Now, of the 34 sections of the Charter, almost half of them deal with language rights, so that’s a big part of our constitutional order when you think about it. Sections 16 to 23 of the Charter guarantee lots of language rights. We first recognize that French and English are the official languages of Canada, and that in law, in status, and in privileges, these two languages are equal, there is no hierarchy. Just because English is numerically superior in Canada, there are more people whose first language is English, does not mean that English is more important. On the contrary, our Constitution guarantees the equal rights, status and privileges of both languages.
And then the subsequent clauses, basically, guarantee to everyone, whether you’re French, English, or whether you speak Mandarin or Greek, in short, everyone in Canada is guaranteed the right to access the country’s most important institutions in the official language of their choice, either French or English. So, what does that mean? It means that Parliament, of course, will pass its laws in both languages. It means that everyone has the right to use English or French when interacting in Parliament or with the institutions of Parliament. It also means that we have the right to receive services in French or English where numbers warrant it, so there are regions of the country where there are no anglophones, so all federal services will be provided in French and vice versa in regions where there are no francophones at all and services will be available in English. But the general principle is that by communicating with the headquarters of government, departments and offices, and even in regions from coast to coast, you have the right to access services in both languages of the country. And finally, it also means that we have the right to access justice in English or French before federal courts or courts governed by section 19 of the Charter, which includes the courts of the territories, the Northwest Territories and the territories of Nunavut and Yukon.
And finally, the most important section for the minority itself is the right to access education in the minority language, that’s section 23 of the Charter. And, that, for the francophone minority outside Quebec, that’s what guarantees the right to primary and secondary education and that means that we have French-language schools in Saskatchewan, Alberta, the territories, everywhere. We have the right to go to school in French and to receive our primary and secondary education in French. Conversely, anglophones have the same right in Quebec, so anglophones have the right to access primary and secondary schools in their language. And so together, these are the rights guaranteed by the Canadian Charter of Rights and Freedoms, the sections of the Canadian Charter of Rights and Freedoms.
But there are also other laws: the federal Official Languages Act still exists, the territories have official languages acts that guarantee language rights to other languages, such as First Nations and Inuit languages, and also there are other provinces, such as Ontario, which has the French Language Services Act, Prince Edward Island has a French language services act, Nova Scotia has a French language services act. Virtually all provinces have laws or policies that guarantee or recognize the rights of the francophone minority. So that’s what forms the legal structure of language rights in Canada, and that’s what I study.

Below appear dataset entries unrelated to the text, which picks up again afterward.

(* ===== verification/PackageInstall.v ===== *)
(** * Package installation

    What the package manager asks of the file system ([PackageFsLaws]), and
    that [nexus_package_install] then either installs everything or leaves
    the volume as it was. *)

From Stdlib Require Import Lia ZArith Bool.
From stdpp Require Import base list gmap numbers strings.
From S2P Require Import Prelude Mount Vfs Apps Packages PackageSpec.

Local Open Scope Z_scope.

(** What a path names. *)
Inductive node := Absent | File (data : list Z) | Dir.

#[export] Instance node_eq_dec : EqDecision node.
Proof. solve_decision. Defined.

Definition joined (dir name : cstr) : cstr := if Packages.ends_in_slash dir then dir ++ name else dir ++ Mount.SLASH :: name.

(** The contract: a volume is a tree of nodes.  [pf_ok] stands for a mounted,
    sound volume on a device without read or write errors; a call that fails
    then leaves the tree as it is (a full volume, a name that is taken). *)
Class PackageFsLaws (D : Type) `{PackageFs D} := {
  pf_key : Type;
  pf_key_dec :: EqDecision pf_key;
  pf_at : cstr → pf_key;
  pf_sub : pf_key → cstr → pf_key;
  pf_node : pf_key → D → node;
  pf_ok : D → Prop;
  pf_at_joined dir name :
    head dir = Some Mount.SLASH → Packages.valid_short_name name = true →
    pf_at (joined dir name) = pf_sub (pf_at dir) name;
  pf_sub_inj k k' f f' : pf_sub k f = pf_sub k' f' → k = k' ∧ ∀ k'', pf_sub k'' f = pf_sub k'' f';
  pf_sub_ne k f : pf_sub k f ≠ k;
  pf_mounted d : pf_ok d → fat32_is_mounted d = true;
  pf_parent k f d : pf_ok d → pf_node (pf_sub k f) d ≠ Absent → pf_node k d = Dir;
  pf_is_directory path d : pf_ok d → fat32_is_directory path d = bool_decide (pf_node (pf_at path) d = Dir);
  pf_read path size d : pf_ok d →
    fat32_read_file path size d = match pf_node (pf_at path) d with File data => Some (take (Z.to_nat size) data) | _ => None end;
  pf_write path data d ok d' : pf_ok d → fat32_write_file path data d = (ok, d') →
    pf_ok d' ∧ if ok then pf_node (pf_at path) d ≠ Dir ∧ ∀ k, pf_node k d' = if decide (k = pf_at path) then File data else pf_node k d
    else ∀ k, pf_node k d' = pf_node k d;
  pf_mkdir path d ok d' : pf_ok d → fat32_mkdir path d = (ok, d') →
    pf_ok d' ∧ if ok then pf_node (pf_at path) d = Absent ∧ (∃ k f, pf_at path = pf_sub k f) ∧ ∀ k, pf_node k d' = if decide (k = pf_at path) then Dir else pf_node k d
    else ∀ k, pf_node k d' = pf_node k d;
  pf_remove_file path d ok d' : pf_ok d → fat32_remove_file path d = (ok, d') →
    pf_ok d' ∧ match pf_node (pf_at path) d with
    | File _ => ok = true ∧ ∀ k, pf_node k d' = if decide (k = pf_at path) then Absent else pf_node k d
    | _ => ok = false ∧ ∀ k, pf_node k d' = pf_node k d
    end;
  pf_remove_empty_dir path d ok d' : pf_ok d → fat32_remove_empty_dir path d = (ok, d') →
    (∀ f, pf_node (pf_sub (pf_at path) f) d = Absent) → (∃ k f, pf_at path = pf_sub k f) →
    pf_ok d' ∧ if decide (pf_node (pf_at path) d = Dir)
    then ok = true ∧ ∀ k, pf_node k d' = if decide (k = pf_at path) then Absent else pf_node k d
    else ok = false ∧ ∀ k, pf_node k d' = pf_node k d;
}.

Module PackageInstall.
Import SystemState Apps Packages.

(** ** Paths *)

Lemma append_upto_room cap out s :
  Z.of_nat (length out + length s) ≤ cap - 1 → append_upto cap out s = out ++ s.
Proof.
  revert out. induction s as [|c s IH]; intros out Hl; cbn [append_upto length] in *; [by rewrite app_nil_r|].
  rewrite (proj2 (Z.ltb_lt _ _)) by lia. rewrite IH by (rewrite length_app; simpl; lia). by rewrite <- app_assoc.
Qed.

Lemma package_path_join_room cap dir leaf :
  head dir = Some Mount.SLASH → Z.of_nat (length dir + length leaf) + 2 ≤ cap →
  package_path_join cap dir leaf = joined dir leaf.
Proof.
  intros Hd Hl. unfold package_path_join, joined.
  rewrite (append_upto_room cap [] dir) by (simpl; lia). cbn [app].
  rewrite (proj2 (Z.ltb_lt 0 _)) by (destruct dir; [done|simpl; lia]). rewrite (proj2 (Z.ltb_lt _ cap)) by lia.
  destruct (ends_in_slash dir); cbn [negb andb].
  - apply append_upto_room. lia.
  - rewrite append_upto_room by (rewrite length_app; simpl; lia). by rewrite <- app_assoc.
Qed.

(** ** The files a manifest asks for *)

(** The number of words of a list, as one counts them: [inside] a word or not. *)
Fixpoint word_count (inside : bool) (t : cstr) : nat :=
  match t with
  | [] => 0
  | c :: t => if separator c then word_count false t else if inside then word_count true t else S (word_count true t)
  end.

Mélanie Cantin: Thank you. In your opinion, what is currently the most important issue affecting francophones in Canada, and why?
François Larocque: Well, I think one issue that concerns everyone is the modernization of the Official Languages Act. So, the Official Languages Act was first passed in 1969, and then it was thoroughly revised in 1988, but it has remained pretty much untouched since 1988. So, we have had this legislation for a very long time, some 30 years now, and yet Canada has changed a lot, so we need to modernize this legislation and adapt it to 21st century Canada.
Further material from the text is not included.